### WORK TO COMPLETE
Using the entries below, output each line exactly from the first through the one that contains "From S2P Require Import Prelude GoStd GoNet.".

======== RECORDS FOR THE TASK ========

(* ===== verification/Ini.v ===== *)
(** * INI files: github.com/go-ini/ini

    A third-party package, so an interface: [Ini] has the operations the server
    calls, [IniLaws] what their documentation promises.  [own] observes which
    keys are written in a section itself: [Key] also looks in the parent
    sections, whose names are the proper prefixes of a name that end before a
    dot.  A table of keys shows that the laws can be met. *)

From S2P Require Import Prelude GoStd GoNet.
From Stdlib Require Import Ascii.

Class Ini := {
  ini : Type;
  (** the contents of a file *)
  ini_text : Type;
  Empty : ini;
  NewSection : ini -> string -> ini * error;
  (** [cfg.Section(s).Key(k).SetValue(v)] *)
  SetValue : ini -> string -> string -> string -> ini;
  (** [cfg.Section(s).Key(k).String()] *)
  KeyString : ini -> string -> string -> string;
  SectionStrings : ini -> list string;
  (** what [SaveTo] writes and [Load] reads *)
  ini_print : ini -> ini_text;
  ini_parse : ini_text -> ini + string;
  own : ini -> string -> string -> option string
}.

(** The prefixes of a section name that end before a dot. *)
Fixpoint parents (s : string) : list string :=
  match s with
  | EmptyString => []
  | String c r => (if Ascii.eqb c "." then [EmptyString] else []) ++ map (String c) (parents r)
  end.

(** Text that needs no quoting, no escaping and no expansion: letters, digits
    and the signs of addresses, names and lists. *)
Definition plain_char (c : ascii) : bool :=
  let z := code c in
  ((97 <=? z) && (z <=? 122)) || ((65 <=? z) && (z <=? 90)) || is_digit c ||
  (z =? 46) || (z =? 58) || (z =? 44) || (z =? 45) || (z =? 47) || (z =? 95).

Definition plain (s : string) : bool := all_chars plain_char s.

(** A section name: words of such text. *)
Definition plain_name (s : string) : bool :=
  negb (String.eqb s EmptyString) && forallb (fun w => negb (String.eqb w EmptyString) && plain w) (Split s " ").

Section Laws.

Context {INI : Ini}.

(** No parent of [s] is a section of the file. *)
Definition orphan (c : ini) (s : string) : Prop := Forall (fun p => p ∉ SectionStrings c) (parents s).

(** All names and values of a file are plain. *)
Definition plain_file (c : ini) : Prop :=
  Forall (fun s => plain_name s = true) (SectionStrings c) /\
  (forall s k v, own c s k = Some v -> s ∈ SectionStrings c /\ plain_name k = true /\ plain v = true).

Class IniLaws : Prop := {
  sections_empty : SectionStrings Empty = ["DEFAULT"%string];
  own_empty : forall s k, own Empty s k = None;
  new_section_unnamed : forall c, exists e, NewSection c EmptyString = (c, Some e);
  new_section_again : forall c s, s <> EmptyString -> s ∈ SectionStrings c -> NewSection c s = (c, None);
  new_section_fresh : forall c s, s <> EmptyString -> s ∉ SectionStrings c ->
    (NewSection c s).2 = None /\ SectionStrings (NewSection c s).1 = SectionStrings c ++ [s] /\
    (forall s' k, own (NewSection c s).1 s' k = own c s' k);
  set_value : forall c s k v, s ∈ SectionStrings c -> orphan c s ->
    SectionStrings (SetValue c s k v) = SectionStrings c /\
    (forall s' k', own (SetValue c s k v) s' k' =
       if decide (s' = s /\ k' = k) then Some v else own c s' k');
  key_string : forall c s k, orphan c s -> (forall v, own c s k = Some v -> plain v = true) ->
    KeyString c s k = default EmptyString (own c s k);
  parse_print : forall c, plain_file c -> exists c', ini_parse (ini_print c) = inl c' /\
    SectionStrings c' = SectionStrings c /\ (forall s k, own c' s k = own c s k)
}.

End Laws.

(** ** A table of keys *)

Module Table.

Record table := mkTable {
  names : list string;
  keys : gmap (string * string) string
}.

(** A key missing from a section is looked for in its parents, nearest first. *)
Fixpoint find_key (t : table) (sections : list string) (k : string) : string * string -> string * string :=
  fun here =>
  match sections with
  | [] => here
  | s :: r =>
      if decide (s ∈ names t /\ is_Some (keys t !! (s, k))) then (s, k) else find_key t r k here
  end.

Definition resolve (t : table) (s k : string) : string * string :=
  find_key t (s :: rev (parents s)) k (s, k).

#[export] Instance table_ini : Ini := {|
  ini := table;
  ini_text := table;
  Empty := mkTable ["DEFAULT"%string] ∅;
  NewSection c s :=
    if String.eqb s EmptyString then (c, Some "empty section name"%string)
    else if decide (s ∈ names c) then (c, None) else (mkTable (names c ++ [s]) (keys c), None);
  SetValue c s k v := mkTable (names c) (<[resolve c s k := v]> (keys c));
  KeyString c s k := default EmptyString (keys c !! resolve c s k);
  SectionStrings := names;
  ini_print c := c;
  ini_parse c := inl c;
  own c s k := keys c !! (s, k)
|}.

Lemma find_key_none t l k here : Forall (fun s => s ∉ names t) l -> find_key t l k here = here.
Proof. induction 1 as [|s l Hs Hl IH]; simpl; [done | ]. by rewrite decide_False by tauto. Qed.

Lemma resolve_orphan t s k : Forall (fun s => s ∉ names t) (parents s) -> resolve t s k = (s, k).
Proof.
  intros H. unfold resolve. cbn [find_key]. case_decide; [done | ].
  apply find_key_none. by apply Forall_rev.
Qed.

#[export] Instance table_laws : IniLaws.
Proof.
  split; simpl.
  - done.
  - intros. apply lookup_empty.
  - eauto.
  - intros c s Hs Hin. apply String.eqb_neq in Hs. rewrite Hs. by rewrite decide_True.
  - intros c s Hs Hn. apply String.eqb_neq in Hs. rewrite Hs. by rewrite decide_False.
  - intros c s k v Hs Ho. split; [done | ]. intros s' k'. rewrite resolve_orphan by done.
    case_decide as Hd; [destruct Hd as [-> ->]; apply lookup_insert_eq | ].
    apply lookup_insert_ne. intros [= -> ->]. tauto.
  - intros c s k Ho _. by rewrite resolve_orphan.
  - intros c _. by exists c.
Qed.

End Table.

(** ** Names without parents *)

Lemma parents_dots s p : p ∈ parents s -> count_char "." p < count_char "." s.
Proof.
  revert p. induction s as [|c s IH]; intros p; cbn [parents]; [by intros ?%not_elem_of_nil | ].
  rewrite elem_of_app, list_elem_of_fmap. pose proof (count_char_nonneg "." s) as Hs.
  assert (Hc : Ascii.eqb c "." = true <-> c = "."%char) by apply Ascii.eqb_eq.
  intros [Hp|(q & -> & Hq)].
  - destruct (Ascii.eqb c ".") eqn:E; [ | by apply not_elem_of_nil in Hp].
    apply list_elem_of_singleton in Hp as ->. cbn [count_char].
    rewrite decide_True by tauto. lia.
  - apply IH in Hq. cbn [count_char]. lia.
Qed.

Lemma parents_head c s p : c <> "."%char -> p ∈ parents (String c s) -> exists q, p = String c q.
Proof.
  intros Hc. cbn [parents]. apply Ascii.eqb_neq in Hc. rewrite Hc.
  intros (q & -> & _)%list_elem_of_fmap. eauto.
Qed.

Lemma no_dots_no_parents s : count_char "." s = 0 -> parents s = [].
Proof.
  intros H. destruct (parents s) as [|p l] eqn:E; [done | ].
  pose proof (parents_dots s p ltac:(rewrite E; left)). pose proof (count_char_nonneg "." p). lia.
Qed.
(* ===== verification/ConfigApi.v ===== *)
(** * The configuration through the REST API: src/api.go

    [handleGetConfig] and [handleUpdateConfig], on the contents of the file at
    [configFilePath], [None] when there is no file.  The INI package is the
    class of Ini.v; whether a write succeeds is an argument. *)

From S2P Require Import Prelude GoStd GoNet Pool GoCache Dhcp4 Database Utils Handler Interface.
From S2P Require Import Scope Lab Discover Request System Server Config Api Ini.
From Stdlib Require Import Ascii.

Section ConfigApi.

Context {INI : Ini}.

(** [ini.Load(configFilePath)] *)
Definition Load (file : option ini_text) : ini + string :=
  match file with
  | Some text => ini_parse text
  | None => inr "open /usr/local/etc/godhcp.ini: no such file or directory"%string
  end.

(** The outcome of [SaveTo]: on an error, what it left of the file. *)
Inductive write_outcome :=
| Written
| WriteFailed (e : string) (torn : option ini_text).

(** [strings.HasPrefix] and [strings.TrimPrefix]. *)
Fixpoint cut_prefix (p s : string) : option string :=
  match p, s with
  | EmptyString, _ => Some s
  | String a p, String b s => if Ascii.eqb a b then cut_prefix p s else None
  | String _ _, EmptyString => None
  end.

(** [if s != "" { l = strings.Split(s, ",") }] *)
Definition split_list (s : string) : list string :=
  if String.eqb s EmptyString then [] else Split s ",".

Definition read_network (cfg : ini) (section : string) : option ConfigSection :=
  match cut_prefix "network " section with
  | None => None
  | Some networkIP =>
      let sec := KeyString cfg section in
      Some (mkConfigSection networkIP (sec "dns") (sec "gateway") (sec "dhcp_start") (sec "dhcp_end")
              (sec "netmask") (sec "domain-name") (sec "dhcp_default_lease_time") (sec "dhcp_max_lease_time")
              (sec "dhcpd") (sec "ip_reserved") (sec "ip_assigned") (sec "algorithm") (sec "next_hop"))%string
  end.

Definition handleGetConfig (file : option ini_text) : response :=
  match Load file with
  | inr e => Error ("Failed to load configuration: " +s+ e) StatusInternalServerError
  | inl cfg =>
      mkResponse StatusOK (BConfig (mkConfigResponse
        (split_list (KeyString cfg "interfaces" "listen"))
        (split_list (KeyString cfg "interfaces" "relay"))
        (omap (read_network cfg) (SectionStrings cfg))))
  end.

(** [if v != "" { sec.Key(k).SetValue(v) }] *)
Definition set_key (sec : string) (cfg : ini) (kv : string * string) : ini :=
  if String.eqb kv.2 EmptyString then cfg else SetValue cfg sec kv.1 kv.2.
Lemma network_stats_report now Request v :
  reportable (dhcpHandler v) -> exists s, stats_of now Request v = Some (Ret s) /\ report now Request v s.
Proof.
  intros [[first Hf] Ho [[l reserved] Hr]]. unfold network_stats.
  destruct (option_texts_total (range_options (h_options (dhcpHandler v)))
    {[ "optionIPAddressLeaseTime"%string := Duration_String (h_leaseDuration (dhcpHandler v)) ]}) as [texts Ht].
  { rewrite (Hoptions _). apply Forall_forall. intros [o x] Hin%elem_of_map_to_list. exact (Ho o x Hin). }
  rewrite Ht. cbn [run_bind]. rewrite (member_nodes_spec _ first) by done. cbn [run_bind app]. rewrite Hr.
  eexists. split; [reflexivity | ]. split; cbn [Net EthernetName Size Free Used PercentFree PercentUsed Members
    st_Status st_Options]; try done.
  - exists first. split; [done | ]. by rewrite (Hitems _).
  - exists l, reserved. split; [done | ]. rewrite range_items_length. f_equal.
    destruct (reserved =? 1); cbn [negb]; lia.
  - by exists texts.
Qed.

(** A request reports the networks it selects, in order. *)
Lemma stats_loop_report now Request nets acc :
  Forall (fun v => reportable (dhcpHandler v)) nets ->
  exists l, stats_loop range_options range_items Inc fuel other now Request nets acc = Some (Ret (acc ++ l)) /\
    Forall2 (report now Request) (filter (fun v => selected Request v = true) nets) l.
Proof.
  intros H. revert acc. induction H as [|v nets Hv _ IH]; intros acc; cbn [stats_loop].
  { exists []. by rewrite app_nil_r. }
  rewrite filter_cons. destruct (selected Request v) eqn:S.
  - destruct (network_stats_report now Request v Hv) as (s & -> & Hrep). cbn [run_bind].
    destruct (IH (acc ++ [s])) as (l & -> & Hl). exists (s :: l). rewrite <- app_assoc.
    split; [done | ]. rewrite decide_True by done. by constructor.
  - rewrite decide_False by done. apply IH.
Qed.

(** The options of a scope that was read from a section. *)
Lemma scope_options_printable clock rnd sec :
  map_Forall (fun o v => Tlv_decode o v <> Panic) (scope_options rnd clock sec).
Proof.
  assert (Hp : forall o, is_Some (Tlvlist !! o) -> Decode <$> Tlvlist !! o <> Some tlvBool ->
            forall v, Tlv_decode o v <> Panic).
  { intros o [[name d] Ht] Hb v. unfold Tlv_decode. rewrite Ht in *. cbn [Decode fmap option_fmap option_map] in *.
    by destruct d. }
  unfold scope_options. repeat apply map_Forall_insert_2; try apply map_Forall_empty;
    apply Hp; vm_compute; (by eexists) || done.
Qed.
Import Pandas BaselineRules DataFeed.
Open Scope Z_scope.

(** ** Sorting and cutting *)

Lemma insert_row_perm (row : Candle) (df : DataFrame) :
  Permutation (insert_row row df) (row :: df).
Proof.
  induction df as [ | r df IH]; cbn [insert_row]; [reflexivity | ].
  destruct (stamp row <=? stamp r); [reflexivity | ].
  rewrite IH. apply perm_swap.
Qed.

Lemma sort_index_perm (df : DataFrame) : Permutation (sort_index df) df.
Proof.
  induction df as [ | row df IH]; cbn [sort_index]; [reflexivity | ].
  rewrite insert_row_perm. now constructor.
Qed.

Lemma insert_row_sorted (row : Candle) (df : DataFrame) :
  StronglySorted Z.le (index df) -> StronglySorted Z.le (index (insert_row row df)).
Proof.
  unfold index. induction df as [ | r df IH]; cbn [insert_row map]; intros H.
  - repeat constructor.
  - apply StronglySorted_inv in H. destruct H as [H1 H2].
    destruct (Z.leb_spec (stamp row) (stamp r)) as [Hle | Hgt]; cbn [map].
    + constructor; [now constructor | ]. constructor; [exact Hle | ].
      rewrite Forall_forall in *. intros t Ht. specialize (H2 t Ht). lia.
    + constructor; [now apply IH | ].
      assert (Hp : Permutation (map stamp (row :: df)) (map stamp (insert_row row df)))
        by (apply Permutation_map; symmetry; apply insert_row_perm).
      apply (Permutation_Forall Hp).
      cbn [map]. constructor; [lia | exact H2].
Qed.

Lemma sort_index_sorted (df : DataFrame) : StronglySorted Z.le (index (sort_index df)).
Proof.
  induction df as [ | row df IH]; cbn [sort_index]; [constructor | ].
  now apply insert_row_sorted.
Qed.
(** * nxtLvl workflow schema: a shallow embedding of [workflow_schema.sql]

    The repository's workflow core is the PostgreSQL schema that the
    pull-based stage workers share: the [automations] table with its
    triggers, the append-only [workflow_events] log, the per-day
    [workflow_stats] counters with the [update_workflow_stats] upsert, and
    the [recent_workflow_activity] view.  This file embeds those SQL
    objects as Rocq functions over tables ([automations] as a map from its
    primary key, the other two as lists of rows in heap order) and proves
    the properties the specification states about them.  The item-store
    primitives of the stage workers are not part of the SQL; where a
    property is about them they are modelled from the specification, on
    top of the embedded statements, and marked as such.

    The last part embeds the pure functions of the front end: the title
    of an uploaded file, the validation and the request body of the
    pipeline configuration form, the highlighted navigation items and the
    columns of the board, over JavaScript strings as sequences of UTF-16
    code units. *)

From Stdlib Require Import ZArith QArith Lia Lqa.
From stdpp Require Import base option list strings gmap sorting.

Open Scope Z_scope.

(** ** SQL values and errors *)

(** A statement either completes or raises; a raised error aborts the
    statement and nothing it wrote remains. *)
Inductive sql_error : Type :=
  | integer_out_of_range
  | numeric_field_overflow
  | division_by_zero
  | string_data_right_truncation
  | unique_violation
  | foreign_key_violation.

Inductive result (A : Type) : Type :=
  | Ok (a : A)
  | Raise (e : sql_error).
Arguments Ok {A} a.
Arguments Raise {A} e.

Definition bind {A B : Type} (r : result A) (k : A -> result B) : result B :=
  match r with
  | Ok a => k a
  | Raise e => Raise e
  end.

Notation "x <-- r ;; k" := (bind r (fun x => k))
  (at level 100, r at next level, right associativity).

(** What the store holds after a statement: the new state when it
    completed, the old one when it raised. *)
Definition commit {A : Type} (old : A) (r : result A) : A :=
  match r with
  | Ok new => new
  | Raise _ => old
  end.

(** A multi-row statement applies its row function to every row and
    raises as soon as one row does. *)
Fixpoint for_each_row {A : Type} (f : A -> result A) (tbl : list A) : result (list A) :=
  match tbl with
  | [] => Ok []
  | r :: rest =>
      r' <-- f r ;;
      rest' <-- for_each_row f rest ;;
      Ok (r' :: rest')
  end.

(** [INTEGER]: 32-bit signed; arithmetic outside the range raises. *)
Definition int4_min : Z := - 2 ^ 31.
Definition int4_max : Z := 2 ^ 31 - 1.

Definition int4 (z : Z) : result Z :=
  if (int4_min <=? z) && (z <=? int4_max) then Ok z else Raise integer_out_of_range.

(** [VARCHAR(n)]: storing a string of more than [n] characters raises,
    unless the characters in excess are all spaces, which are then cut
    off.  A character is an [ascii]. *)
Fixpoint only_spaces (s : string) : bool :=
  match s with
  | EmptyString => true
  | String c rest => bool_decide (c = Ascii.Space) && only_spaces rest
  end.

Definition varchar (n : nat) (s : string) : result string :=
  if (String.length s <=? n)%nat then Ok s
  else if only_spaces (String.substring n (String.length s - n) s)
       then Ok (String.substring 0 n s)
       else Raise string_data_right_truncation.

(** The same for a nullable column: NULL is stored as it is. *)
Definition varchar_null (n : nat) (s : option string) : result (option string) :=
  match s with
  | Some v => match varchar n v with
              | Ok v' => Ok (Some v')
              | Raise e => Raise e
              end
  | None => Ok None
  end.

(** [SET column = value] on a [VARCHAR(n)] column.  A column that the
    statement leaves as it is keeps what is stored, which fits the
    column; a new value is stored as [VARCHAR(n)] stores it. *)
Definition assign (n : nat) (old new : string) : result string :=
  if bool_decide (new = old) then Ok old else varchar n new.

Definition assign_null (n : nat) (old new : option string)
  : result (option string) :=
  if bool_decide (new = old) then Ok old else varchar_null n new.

========

### ANSWER
(* ===== verification/Ini.v ===== *)
(** * INI files: github.com/go-ini/ini

    A third-party package, so an interface: [Ini] has the operations the server
    calls, [IniLaws] what their documentation promises.  [own] observes which
    keys are written in a section itself: [Key] also looks in the parent
    sections, whose names are the proper prefixes of a name that end before a
    dot.  A table of keys shows that the laws can be met. *)

From S2P Require Import Prelude GoStd GoNet.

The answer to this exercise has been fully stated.